Bradyrhizobium japonicum is a species of legume-root nodulating, microsymbiotic nitrogen-fixing bacteria. The species is one of many Gram-negative, rod-shaped bacteria commonly referred to as rhizobia. Within that broad classification, which has three groups, taxonomy studies using DNA sequencing indicate that B. japonicum belongs within homology group II.

==Uses==

===Agriculture===
B. japonicum is added to legume seed to improve crop yields, particularly in areas where the bacterium is not native (e.g. Arkansas soils). Often the inoculate is adhered to the seeds prior to planting using a sugar solution.

===Research===
A strain of B. japonicum, USDA110, has been in use as a model organism since 1957. It is widely used to study molecular genetics, plant physiology, and plant ecology due to its relatively superior symbiotic nitrogen-fixation activity with soybean (i.e. compared to other rhizobia species). Its entire genome was sequenced in 2002, revealing that the species has a single circular chromosome with 9,105,828 base pairs.

==Metabolism==
B. japonicum is able to degrade catechin with formation of phloroglucinol carboxylic acid, further decarboxylated to phloroglucinol, which is dehydroxylated to resorcinol and hydroxyquinol.
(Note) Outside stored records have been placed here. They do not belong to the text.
(** The DNS side of the state: the batch and the findings stored under
    "DNS". *)
Definition dns_side (self : Analyzer) : option DataFrame * option (gmap string nat) :=
  (dns_df self, suspicious_events self !! "DNS").

(** ** Surroundings used as examples *)

Definition fixed_choice (pool : list cell) (size : nat) (p : option (list Q)) (g : unit)
    : list cell * unit :=
  (replicate size (default CNone (head pool)), g).

Definition lowest_randint (low high : Z) (g : unit) : Z * unit := (low, g).

Definition no_file : string → bool := λ _, false.

Definition unreadable {A} : string → outcome A :=
  λ _, Raise (OtherError "No such file or directory").

Definition as_it_is : list cell → outcome (list cell) := Ok.

Definition rejecting : list cell → outcome (list cell) :=
  λ _, Raise (OtherError "Invalid object type").

Definition drawn : gmap string (gmap string nat) → list Finding → outcome unit :=
  λ _ _, Ok ().

Definition saved : list Finding → outcome unit := λ _, Ok ().

Definition sample_events : list (gmap string (gmap string cell)) :=
  [ {[ "preview" := ∅;
       "result" := {[ "EventCode" := CStr "4625"; "ComputerName" := CStr "we8105desk" ]} ]};
    {[ "preview" := ∅ ]};
    {[ "result" := {[ "EventCode" := CStr "n/a"; "_time" := CStr "2016-08-24T11:37:10" ]} ]} ].

Definition hostless_events : list (gmap string (gmap string cell)) :=
  [ {[ "result" := {[ "EventCode" := CStr "4625" ]} ]};
    {[ "result" := {[ "EventCode" := CStr "4624"; "_time" := CStr "2016-08-24T11:37:10" ]} ]} ].

Definition timed_batch : DataFrame :=
  {| nrows := 2;
     columns := {[ "EventCode" := [CInt 4625; CInt 4624];
                   "_time" := [CStr "2016-08-24 09:12:00"; CNaN] ]} |}.

(** * Properties *)

(** Unfolding of the monad of the analyzer. *)
Create HintDb analyzer.
#[local] Hint Unfold mbind mret M_bind M_ret bind ret raise lift try_except getitem
  get_dns_df get_winevent_df set_dns_df set_suspicious : analyzer.

Ltac run :=
  repeat (autounfold with analyzer;
          cbn [fst snd winevent_df dns_df suspicious_events nrows columns set_column]).

#[local] Hint Unfold set_winevent_df get_suspicious_events : analyzer.

(** ** The model on small inputs *)

Example value_counts_ex :
  value_counts [CStr "a"; CNaN; CStr "b"; CStr "a"; CInt 7] =
  [(CStr "a", 2); (CStr "b", 1); (CInt 7, 1)].
Proof. reflexivity. Qed.

Example str_ex : str (CInt (-42)) = "-42" ∧ str (CInt 4625) = "4625".
Proof. split; vm_compute; reflexivity. Qed.

Example analyze_winevent_ex :
  (analyze_winevent_logs
     (with_winevent (winevent_batch [CInt 4624; CNaN; CInt 4634; CInt 4624]
                                    [CStr "a"; CStr "b"; CStr "a"; CStr "c"]))).1
  = Ok {[ "[4624.0] Successful Logon" := 2; "[4634.0] Logoff" := 1 ]}.
Proof. vm_compute. reflexivity. Qed.

Example get_tld_ex :
  get_tld (CStr "mail.evil.xyz") = ".xyz" ∧ get_tld (CStr "a") = "" ∧
  get_tld (CStr "a.") = "." ∧ get_tld CNaN = "" ∧ get_tld (CInt 12) = "".
Proof. repeat split; vm_compute; reflexivity. Qed.
Lemma strongly_sorted_filter {A} (R : A → A → Prop) (P : A → Prop) `{∀ x, Decision (P x)} l :
  StronglySorted R l → StronglySorted R (filter P l).
Proof.
  induction 1 as [|x l Hs IH Hx]; [constructor|]. rewrite filter_cons.
  case_decide; [|done]. constructor; [done|]. by apply forall_filter.
Qed.

Lemma nodup_fmap_inj {A B} (f : A → B) l x y :
  NoDup (f <$> l) → x ∈ l → y ∈ l → f x = f y → x = y.
Proof.
  intros Hn [i Hi]%list_elem_of_lookup [j Hj]%list_elem_of_lookup Hf.
  assert (i = j) as <-; [|congruence].
  apply (NoDup_lookup (f <$> l) i j (f x)); [done|..]; rewrite list_lookup_fmap.
  - by rewrite Hi.
  - rewrite Hj. simpl. by rewrite Hf.
Qed.

Lemma filter_all {A} (P : A → Prop) `{∀ x, Decision (P x)} (l : list A) :
  Forall P l → filter P l = l.
Proof. induction 1 as [|x l Hx _ IH]; [done|]. by rewrite filter_cons_True, IH. Qed.

(** ** Automation

    [rust_bool] turns the boolean guards of the code into propositions and back;
    [rust_inv H] inverts an equation [c = Ok _] of the [outcome] monad. *)
Create Rewrite HintDb rust_bool.
#[export] Hint Rewrite andb_true_iff andb_false_iff orb_true_iff orb_false_iff
  negb_true_iff negb_false_iff @bool_decide_eq_true @bool_decide_eq_false : rust_bool.

Ltac rust_bool := autorewrite with rust_bool in *.

Ltac rust_inv_step H :=
  lazymatch type of H with
  | Ok _ = Ok _ => injection H as H
  | Err _ = Ok _ => discriminate H
  | Panic = Ok _ => discriminate H
  | _ ≫= _ = Ok _ => apply bind_Ok in H; destruct H as (? & ? & H)
  | context [if bool_decide ?P then _ else _] =>
      let Hc := fresh "Hc" in destruct (bool_decide P) eqn:Hc
  | context [if ?b then _ else _] =>
      let Hc := fresh "Hc" in destruct b eqn:Hc
  | context [match ?x with _ => _ end] =>
      let Hc := fresh "Hc" in destruct x eqn:Hc
  end.
Ltac rust_inv H := repeat (rust_inv_step H; try discriminate H).

(** ** Integer display *)
Lemma display_inj a b : (0 ≤ a)%Z → (0 ≤ b)%Z → display a = display b → a = b.
Proof. unfold display. intros ?? Heq%(inj pretty). lia. Qed.

Lemma display_nat_inj a b : display_nat a = display_nat b → a = b.
Proof. unfold display_nat. intros Heq%(inj pretty). lia. Qed.

Lemma str_app_nil (b : string) : "" +:+ b = b.
Proof. reflexivity. Qed.
Lemma str_app_cons c (a b : string) : String c a +:+ b = String c (a +:+ b).
Proof. reflexivity. Qed.
Lemma str_app_nil_r (s : string) : s +:+ "" = s.
Proof. induction s as [|b s IH]; [done|]. by rewrite str_app_cons, IH. Qed.
Lemma str_app_assoc (a b c : string) : (a +:+ b) +:+ c = a +:+ b +:+ c.
Proof. induction a as [|x a IH]; [done|]. rewrite !str_app_cons. congruence. Qed.
Lemma str_app_length (a b : string) :
  String.length (a +:+ b) = String.length a + String.length b.
Proof. induction a as [|x a IH]; [done|]. rewrite str_app_cons. simpl. congruence. Qed.

Lemma string_app_inj_l (p a b : string) : p +:+ a = p +:+ b → a = b.
Proof. apply (inj (String.append p)). Qed.

Lemma u32_checked_in {E} `{Build} z : in_u32 z → u32_checked (E := E) z = Ok z.
Proof. intros. unfold u32_checked. by rewrite bool_decide_eq_true_2. Qed.

Lemma str_is_empty_true s : str_is_empty s = true ↔ s = "".
Proof. unfold str_is_empty. by rewrite bool_decide_eq_true. Qed.
Lemma str_is_empty_false s : str_is_empty s = false ↔ s ≠ "".
Proof. unfold str_is_empty. by rewrite bool_decide_eq_false. Qed.
Lemma is_nil_true {A} (l : list A) : is_nil l = true ↔ l = [].
Proof. by destruct l. Qed.
Lemma is_nil_false {A} (l : list A) : is_nil l = false ↔ l ≠ [].
Proof. by destruct l. Qed.

#[export] Hint Rewrite str_is_empty_true str_is_empty_false @is_nil_true @is_nil_false
  : rust_bool.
B. japonicum possess the nosRZDFYLX gene, which aides in denitrification and has two catalytic subunits - Cu-a and Cu-z (with several histidine residues). It manages an expression cascade that can sense oxygen gradients, termed 'FixJ-FixK2-FixK1.' FixJ positively regulates FixK2, which activates nitrogen respiration genes, as well as FixK1. FixK1 mutants are unable to respire from nitrogen due to a defective catatylic copper subunit (Cu-z) in nosRZDFYLX.

==Genetic transformation==

Natural genetic transformation in bacteria is a sexual process involving transfer of DNA from one cell to another through the intervening medium, and the integration of the donor sequence into the recipient genome by homologous recombination. B. japonicum cells are able to undergo transformation. They become competent for DNA uptake during late log phase.